--- Activity ---
Among the entries below, one line contains "Record np_bloom_optable_s := Optable" and another contains "filter_add : forall". Transcribe those two lines and every line between them, exactly.
***** Recorded information *****
(* ===== verification/BloomBase.v ===== *)
(** * Bloom filters: the common structure ([include/util/np_bloom.h])

    The record behind every filter variant, and the reading of its bitset as a
    set of bit positions, which the specifications of the classic filters use. *)
From Stdlib Require Import ZArith Lia.
From stdpp Require Import prelude.
From S2P Require Import Prelude Dhkey Rng.

Local Open Scope Z_scope.

Inductive bloom_filter_type :=
| standard_bf | stable_bf | scalable_bf | decaying_bf | counting_bf | neuropil_bf.

#[export] Instance bloom_filter_type_eq_dec : EqDecision bloom_filter_type.
Proof. solve_decision. Defined.

(** [struct np_bloom_s]: [_size] is a [size_t], [_d], [_p] and [_num_blocks]
    are [uint8_t], [_free_items] is a [uint16_t]; [_bitset] is the allocated
    byte array. *)
Record np_bloom_t := Bloom {
  _type : bloom_filter_type;
  _size : Z;
  _d : Z;
  _p : Z;
  _rng : np_local_pcg_state_32;
  _bitset : list Z;
  _num_blocks : Z;
  _free_items : Z;
}.

#[export] Instance np_bloom_eq_dec : EqDecision np_bloom_t.
Proof. solve_decision. Defined.

Definition set_bitset (b : np_bloom_t) (bs : list Z) : np_bloom_t :=
  Bloom (_type b) (_size b) (_d b) (_p b) (_rng b) bs (_num_blocks b) (_free_items b).
Definition set_free (b : np_bloom_t) (n : Z) : np_bloom_t :=
  Bloom (_type b) (_size b) (_d b) (_p b) (_rng b) (_bitset b) (_num_blocks b) n.

(** A fresh structure is zeroed by [calloc]. *)
Definition rng0 : np_local_pcg_state_32 := Pcg 0 0.
Definition calloc (n size : Z) : list Z := replicate (Z.to_nat (u64 (n * size))) 0.

(** The eight words of an identifier, the "hash functions" of every filter. *)
Definition id_words (id : np_dhkey_t) : list Z := map (word id) (seq 0 8).

(** [x % _size]: a zero size faults. *)
Definition mod_size (x size : Z) : result Z :=
  if size =? 0 then Err Div_by_zero else Ok (u32 (x mod size)).

(** ** Bytes as a set of bits

    Bit [p] of a filter is bit [0x80 >> (p % 8)] of byte [p / 8]. *)
Definition bit_mask (p : Z) : Z := 0x80 ≫ (p mod 8).
Definition get_bit (bs : list Z) (p : Z) : bool :=
  negb (Z.land (nth (Z.to_nat (p / 8)) bs 0) (bit_mask p) =? 0).

Lemma bit_mask_pow p : bit_mask p = 2 ^ (7 - p mod 8).
Proof.
  unfold bit_mask. pose proof (Z.mod_pos_bound p 8 ltac:(lia)).
  change 128 with (2 ^ 7). rewrite Z.shiftr_div_pow2 by lia.
  by rewrite <- Z.pow_sub_r by lia.
Qed.

Lemma land_pow2_testbit x n : 0 <= n -> negb (Z.land x (2 ^ n) =? 0) = Z.testbit x n.
Proof.
  intros Hn. destruct (Z.testbit x n) eqn:E.
  - apply negb_true_iff, Z.eqb_neq. intros H.
    assert (Z.testbit (Z.land x (2 ^ n)) n = false) as H' by (by rewrite H, Z.testbit_0_l).
    by rewrite Z.land_spec, E, Z.pow2_bits_true in H' by lia.
  - apply negb_false_iff, Z.eqb_eq. apply Z.bits_inj'. intros i Hi.
    rewrite Z.land_spec, Z.testbit_0_l. destruct (decide (i = n)) as [->|Hne].
    + by rewrite E.
    + rewrite Z.pow2_bits_false by lia. apply andb_false_r.
Qed.

Lemma get_bit_testbit bs p :
  get_bit bs p = Z.testbit (nth (Z.to_nat (p / 8)) bs 0) (7 - p mod 8).
Proof.
  unfold get_bit. rewrite bit_mask_pow. apply land_pow2_testbit.
  pose proof (Z.mod_pos_bound p 8 ltac:(lia)). lia.
Qed.

Lemma bit_mask_range p : in_u 8 (bit_mask p).
Proof.
  rewrite bit_mask_pow. pose proof (Z.mod_pos_bound p 8 ltac:(lia)).
  split; [by apply Z.pow_nonneg|]. apply Z.pow_lt_mono_r; lia.
Qed.
#[export] Hint Resolve bit_mask_range : machine.

(** Or-ing the mask of [p] into its byte sets bit [p] and no other. *)
Lemma get_bit_set bs p q :
  0 <= p < 8 * Z.of_nat (length bs) -> 0 <= q ->
  get_bit (alter (fun v => Z.lor v (bit_mask p)) (Z.to_nat (p / 8)) bs) q =
    bool_decide (q = p) || get_bit bs q.
Proof.
  intros Hp Hq. rewrite !get_bit_testbit, !nth_lookup.
  pose proof (Z.mod_pos_bound p 8 ltac:(lia)) as Hp8.
  pose proof (Z.mod_pos_bound q 8 ltac:(lia)) as Hq8.
  destruct (decide (p / 8 = q / 8)) as [E|Hne].
  - assert (Z.to_nat (p / 8) < length bs)%nat as Hlt by (divlia).
    destruct (lookup_lt_is_Some_2 _ _ Hlt) as [v Hv].
    rewrite <- E, list_lookup_alter_eq, Hv. simpl.
    rewrite Z.lor_spec, bit_mask_pow, orb_comm. f_equal.
    destruct (decide (q = p)) as [->|Hqp].
    + rewrite bool_decide_true by done. apply Z.pow2_bits_true. lia.
    + rewrite bool_decide_false by done. apply Z.pow2_bits_false.
      intros Heq. apply Hqp. divlia.
  - rewrite list_lookup_alter_ne.
    + rewrite bool_decide_false; [done|]. intros ->. done.
    + intros Heq. apply Hne. apply Z2Nat.inj in Heq; [done | divlia | divlia].
Qed.

Lemma get_bit_zeroes n p : get_bit (replicate n 0) p = false.
Proof.
  rewrite get_bit_testbit, nth_lookup.
  destruct (replicate n 0 !! Z.to_nat (p / 8)) as [v|] eqn:E; simpl.
  - apply lookup_replicate_1 in E as [-> _]. apply Z.testbit_0_l.
  - apply Z.testbit_0_l.
Qed.

(** ** Folding updates over positions *)

(** A list of in-range updates of the same byte array never faults. *)
Lemma foldM_upd {P} (pos : P -> Z) (f : P -> Z -> Z) (l : list P) (bs : list Z) :
  Forall (fun p => 0 <= pos p < Z.of_nat (length bs)) l ->
  foldM (fun p bs => upd bs (pos p) (f p)) l bs =
    Ok (foldl (fun bs p => alter (f p) (Z.to_nat (pos p)) bs) bs l).
Proof.
  intros Hl.
  destruct (foldM_pure (fun bs' => length bs' = length bs)
              (fun p bs => upd bs (pos p) (f p))
              (fun bs p => alter (f p) (Z.to_nat (pos p)) bs) l bs) as [-> _]; [done| |done].
  intros p bs' Hp Hlen. rewrite Forall_forall in Hl. specialize (Hl p Hp).
  rewrite <- Hlen in Hl. split; [by apply upd_ok|]. by rewrite length_alter.
Qed.

Lemma foldl_alter_length {P} (pos : P -> nat) (f : P -> Z -> Z) l bs :
  length (foldl (fun bs p => alter (f p) (pos p) bs) bs l) = length bs.
Proof.
  revert bs. induction l as [|p l IH]; intros bs; simpl; [done|]. by rewrite IH, length_alter.
Qed.

(** The byte at [j] after such a fold: the updates that hit [j], in order. *)
Lemma foldl_alter_lookup {P} (pos : P -> nat) (f : P -> Z -> Z) l (bs : list Z) j v :
  bs !! j = Some v ->
  foldl (fun bs p => alter (f p) (pos p) bs) bs l !! j =
    Some (foldl (fun v p => if decide (pos p = j) then f p v else v) v l).
Proof.
  revert bs v. induction l as [|p l IH]; intros bs v Hv; simpl; [done|].
  apply IH. by apply alter_lookup_total.
Qed.

(** ** The operation table and its contract *)

(** [struct np_bloom_optable_s], the two operations a membership test needs. *)
Record np_bloom_optable_s := Optable {
  add_cb : np_bloom_t -> np_dhkey_t -> result np_bloom_t;
  check_cb : np_bloom_t -> np_dhkey_t -> result bool;
}.

(** What a client may rely on: while there is room an addition succeeds, uses up
    one place, is seen by the check, and hides no earlier element. *)
Class MembershipFilter (op : np_bloom_optable_s) := {
  filter_wf : np_bloom_t -> Prop;
  filter_room : np_bloom_t -> Z;
  filter_add : forall b id, filter_wf b -> dhkey_wf id -> 0 < filter_room b ->
    exists b', add_cb op b id = Ok b' /\ filter_wf b' /\ filter_room b' = filter_room b - 1 /\
      check_cb op b' id = Ok true /\
      forall x, dhkey_wf x -> check_cb op b x = Ok true -> check_cb op b' x = Ok true;
}.

(** A client that adds a list of identifiers. *)
Definition filter_add_all (op : np_bloom_optable_s) (ids : list np_dhkey_t) (b : np_bloom_t)
    : result np_bloom_t := foldM (fun id b => add_cb op b id) ids b.

Section Client.
Context {op : np_bloom_optable_s} {FM : MembershipFilter op}.

(** Within the room of a filter every addition succeeds and nothing that was
    added, or was there before, is ever reported absent. *)
Lemma filter_add_all_spec ids b :
  filter_wf b -> Forall dhkey_wf ids -> Z.of_nat (length ids) <= filter_room b ->
  exists b', filter_add_all op ids b = Ok b' /\ filter_wf b' /\
    filter_room b' = filter_room b - Z.of_nat (length ids) /\
    (forall x, x ∈ ids -> check_cb op b' x = Ok true) /\
    (forall x, dhkey_wf x -> check_cb op b x = Ok true -> check_cb op b' x = Ok true).
Proof.
  unfold filter_add_all. revert b.
  induction ids as [|id ids IH]; intros b Hb Hids Hlen; simpl in *.
  - exists b. split; [done|]. split; [done|]. split; [lia|]. split; [|done].
    intros x Hx. by apply not_elem_of_nil in Hx.
  - apply Forall_cons in Hids as [Hid Hids].
    destruct (filter_add b id Hb Hid ltac:(lia)) as (b1 & -> & Hb1 & Hr1 & Hc & Hmono).
    simpl. destruct (IH b1 Hb1 Hids ltac:(lia)) as (b' & -> & Hb' & Hr' & Hall & Hm).
    exists b'. split; [done|]. split; [done|]. split; [lia|]. split; [|by auto].
    intros x Hx. apply elem_of_cons in Hx as [->|Hx]; [by apply Hm | by apply Hall].
Qed.
End Client.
*****
--- Response area ---
Record np_bloom_optable_s := Optable {
  add_cb : np_bloom_t -> np_dhkey_t -> result np_bloom_t;
  check_cb : np_bloom_t -> np_dhkey_t -> result bool;
}.

(** What a client may rely on: while there is room an addition succeeds, uses up
    one place, is seen by the check, and hides no earlier element. *)
Class MembershipFilter (op : np_bloom_optable_s) := {
  filter_wf : np_bloom_t -> Prop;
  filter_room : np_bloom_t -> Z;
  filter_add : forall b id, filter_wf b -> dhkey_wf id -> 0 < filter_room b ->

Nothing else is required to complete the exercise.